Across the material that follows, tally each line in which "Context" occurs, and state the total alone.

(Beginning of Available data)

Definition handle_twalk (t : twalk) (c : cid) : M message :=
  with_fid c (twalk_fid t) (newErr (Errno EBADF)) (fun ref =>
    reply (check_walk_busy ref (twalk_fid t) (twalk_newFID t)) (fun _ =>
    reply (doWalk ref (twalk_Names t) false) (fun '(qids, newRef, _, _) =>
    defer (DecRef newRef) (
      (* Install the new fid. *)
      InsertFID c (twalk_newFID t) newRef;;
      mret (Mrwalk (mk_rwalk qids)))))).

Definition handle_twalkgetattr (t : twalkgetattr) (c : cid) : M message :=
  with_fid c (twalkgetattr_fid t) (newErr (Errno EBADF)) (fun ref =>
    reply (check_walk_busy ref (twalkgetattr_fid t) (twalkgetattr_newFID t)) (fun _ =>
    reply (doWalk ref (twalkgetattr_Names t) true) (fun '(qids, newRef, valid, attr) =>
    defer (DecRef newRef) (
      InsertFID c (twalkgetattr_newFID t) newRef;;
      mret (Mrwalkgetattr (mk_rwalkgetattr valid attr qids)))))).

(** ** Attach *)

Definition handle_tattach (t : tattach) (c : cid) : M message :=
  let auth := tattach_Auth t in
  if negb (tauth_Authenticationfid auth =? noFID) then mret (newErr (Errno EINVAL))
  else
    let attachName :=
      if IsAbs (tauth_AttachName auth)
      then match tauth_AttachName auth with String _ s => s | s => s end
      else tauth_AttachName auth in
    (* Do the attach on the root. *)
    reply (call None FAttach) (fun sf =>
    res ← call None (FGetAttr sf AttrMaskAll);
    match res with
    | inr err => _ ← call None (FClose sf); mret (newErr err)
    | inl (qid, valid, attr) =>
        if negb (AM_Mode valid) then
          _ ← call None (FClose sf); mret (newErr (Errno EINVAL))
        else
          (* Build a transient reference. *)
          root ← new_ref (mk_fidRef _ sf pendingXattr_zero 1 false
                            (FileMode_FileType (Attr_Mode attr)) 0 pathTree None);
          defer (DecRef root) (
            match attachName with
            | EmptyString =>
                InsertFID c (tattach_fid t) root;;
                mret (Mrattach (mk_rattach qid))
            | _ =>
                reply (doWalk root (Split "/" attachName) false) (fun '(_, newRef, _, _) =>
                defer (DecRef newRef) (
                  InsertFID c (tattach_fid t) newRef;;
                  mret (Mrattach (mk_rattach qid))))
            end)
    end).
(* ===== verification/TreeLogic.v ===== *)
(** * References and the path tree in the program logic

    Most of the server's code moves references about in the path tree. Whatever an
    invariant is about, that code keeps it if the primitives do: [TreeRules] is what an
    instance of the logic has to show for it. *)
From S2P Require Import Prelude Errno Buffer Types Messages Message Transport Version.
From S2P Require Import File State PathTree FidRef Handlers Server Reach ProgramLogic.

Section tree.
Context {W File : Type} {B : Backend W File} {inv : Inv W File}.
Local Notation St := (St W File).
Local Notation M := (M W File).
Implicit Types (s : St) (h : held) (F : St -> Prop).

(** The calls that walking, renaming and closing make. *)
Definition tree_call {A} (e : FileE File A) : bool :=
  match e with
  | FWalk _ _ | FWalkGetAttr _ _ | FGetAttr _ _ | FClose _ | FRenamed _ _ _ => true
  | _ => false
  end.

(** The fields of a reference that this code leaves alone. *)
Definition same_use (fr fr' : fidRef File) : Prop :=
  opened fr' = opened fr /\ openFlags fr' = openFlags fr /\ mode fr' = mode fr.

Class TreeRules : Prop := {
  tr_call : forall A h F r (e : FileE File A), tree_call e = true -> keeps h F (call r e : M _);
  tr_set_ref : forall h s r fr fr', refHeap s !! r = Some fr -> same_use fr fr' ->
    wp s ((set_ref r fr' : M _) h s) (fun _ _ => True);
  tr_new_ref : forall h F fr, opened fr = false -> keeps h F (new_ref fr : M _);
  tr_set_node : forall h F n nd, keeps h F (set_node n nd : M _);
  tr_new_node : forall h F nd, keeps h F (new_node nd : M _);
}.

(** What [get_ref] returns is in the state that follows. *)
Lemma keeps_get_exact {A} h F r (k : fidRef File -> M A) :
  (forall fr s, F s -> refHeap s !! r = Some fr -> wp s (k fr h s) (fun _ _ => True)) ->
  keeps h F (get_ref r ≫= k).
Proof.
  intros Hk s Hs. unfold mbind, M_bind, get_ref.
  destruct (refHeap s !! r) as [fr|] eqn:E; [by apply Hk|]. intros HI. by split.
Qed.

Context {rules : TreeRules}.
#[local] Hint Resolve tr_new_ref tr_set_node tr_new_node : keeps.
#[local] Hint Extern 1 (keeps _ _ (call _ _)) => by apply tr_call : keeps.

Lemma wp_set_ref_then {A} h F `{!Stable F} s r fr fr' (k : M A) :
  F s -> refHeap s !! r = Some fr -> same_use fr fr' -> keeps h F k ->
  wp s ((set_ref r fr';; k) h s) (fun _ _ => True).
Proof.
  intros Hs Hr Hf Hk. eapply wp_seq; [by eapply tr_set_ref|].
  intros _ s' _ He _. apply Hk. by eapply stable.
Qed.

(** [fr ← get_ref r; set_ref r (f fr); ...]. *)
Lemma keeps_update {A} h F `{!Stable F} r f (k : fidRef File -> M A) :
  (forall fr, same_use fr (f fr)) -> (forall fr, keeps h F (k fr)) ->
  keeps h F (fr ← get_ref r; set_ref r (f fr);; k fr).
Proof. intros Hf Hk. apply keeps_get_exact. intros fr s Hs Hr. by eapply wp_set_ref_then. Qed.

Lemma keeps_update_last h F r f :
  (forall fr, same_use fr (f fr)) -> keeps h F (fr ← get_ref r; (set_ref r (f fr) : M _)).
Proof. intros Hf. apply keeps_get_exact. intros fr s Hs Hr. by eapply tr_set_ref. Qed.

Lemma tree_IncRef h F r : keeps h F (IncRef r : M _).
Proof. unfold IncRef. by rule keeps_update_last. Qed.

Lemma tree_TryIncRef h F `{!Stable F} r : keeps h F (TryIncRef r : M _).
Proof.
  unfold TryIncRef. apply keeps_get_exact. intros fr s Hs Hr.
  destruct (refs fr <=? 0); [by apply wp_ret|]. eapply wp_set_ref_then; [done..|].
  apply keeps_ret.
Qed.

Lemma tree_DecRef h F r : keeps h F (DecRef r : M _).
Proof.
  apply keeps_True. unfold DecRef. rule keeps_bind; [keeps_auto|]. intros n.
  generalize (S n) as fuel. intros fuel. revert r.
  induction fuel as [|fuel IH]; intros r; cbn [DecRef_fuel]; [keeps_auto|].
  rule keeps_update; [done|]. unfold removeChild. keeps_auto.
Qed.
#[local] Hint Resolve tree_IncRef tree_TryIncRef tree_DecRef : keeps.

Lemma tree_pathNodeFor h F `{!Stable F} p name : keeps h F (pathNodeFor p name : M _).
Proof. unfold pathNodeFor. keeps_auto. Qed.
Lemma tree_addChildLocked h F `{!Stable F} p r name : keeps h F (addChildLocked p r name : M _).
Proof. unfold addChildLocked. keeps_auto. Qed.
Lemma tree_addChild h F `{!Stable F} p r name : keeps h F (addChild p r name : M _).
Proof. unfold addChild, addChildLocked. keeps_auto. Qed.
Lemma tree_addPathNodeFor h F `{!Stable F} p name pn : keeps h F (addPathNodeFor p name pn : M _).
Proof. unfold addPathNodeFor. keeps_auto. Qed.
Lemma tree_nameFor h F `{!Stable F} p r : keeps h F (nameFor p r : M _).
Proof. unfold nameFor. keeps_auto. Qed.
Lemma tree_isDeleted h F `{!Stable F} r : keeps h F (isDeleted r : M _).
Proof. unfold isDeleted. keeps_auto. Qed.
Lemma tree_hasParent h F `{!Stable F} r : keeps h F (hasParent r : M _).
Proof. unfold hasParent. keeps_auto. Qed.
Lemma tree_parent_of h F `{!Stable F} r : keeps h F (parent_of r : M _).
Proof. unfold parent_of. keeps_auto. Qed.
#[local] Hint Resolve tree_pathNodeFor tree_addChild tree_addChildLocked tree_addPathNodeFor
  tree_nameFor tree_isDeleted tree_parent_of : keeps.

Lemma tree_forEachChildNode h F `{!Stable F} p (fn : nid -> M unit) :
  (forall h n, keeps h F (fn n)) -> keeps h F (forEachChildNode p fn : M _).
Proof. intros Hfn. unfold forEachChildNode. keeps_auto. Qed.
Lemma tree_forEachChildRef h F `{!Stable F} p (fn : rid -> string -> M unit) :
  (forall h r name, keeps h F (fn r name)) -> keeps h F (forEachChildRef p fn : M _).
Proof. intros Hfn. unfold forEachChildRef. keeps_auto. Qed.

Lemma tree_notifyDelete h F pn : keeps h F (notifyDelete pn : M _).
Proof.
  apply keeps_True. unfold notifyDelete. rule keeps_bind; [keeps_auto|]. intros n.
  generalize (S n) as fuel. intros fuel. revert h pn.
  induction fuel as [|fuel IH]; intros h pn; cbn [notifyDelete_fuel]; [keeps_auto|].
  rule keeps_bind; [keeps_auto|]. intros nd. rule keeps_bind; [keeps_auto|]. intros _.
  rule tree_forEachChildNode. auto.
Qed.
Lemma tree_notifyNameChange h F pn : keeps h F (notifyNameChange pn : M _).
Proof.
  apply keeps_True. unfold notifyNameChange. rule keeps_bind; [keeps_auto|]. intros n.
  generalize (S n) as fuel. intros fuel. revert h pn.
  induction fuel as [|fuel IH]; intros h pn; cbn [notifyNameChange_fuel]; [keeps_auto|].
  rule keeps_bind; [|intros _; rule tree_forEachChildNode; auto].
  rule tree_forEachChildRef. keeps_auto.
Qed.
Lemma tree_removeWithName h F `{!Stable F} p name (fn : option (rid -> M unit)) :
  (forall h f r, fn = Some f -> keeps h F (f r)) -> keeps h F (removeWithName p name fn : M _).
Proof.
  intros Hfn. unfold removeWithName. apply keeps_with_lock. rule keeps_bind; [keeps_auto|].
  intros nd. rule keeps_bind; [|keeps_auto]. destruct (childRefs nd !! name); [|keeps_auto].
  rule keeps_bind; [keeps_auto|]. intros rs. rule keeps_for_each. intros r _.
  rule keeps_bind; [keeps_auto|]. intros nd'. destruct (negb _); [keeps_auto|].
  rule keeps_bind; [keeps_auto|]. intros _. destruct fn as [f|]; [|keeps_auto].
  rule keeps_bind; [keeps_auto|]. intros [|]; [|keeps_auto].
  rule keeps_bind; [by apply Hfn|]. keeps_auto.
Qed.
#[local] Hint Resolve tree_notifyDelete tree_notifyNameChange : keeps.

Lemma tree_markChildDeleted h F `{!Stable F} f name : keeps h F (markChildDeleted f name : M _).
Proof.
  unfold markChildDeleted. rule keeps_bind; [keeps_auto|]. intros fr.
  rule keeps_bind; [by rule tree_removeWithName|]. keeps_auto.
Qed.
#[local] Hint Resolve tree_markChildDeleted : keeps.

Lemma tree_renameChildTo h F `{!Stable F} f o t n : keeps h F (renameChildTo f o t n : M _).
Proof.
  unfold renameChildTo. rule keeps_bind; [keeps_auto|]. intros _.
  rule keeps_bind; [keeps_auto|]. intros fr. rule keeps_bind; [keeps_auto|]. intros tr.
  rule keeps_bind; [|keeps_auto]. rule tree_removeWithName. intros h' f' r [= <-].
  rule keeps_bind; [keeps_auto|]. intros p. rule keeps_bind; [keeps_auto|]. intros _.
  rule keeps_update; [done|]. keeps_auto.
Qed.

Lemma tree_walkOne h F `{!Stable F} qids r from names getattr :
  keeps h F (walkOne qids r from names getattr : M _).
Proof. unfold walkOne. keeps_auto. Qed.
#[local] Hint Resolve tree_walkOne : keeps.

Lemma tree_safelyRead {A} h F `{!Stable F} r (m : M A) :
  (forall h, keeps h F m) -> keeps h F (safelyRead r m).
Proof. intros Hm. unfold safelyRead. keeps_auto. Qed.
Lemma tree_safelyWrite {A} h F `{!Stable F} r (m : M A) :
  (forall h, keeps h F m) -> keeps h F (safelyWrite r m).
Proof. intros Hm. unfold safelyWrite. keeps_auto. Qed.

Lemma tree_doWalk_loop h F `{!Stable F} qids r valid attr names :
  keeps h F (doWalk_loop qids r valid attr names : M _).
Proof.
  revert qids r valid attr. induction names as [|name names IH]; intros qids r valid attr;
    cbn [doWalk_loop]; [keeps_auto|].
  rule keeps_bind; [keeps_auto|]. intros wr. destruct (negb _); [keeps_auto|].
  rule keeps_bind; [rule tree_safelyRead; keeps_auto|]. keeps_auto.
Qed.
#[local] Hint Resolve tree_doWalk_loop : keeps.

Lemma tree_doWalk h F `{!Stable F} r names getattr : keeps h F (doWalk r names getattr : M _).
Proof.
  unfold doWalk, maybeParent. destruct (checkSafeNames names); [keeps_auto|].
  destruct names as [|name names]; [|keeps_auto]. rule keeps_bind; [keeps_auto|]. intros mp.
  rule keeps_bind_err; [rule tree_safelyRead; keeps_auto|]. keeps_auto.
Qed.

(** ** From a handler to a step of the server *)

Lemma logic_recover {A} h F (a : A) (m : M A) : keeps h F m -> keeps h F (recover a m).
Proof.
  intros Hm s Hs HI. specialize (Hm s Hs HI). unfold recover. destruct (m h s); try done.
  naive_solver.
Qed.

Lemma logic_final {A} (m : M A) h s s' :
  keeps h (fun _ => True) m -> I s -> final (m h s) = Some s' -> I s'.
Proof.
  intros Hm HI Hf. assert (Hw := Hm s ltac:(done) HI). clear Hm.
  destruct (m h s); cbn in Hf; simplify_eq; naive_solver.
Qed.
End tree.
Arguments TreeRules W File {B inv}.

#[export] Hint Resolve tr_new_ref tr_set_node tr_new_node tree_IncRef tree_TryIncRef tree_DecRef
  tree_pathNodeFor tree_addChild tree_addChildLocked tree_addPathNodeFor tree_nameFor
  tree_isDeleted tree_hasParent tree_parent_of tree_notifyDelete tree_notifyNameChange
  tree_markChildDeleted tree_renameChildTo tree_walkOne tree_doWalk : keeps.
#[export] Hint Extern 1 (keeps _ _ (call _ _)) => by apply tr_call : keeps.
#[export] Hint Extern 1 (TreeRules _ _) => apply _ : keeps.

(End of Available data)

> [Expected answer]: 2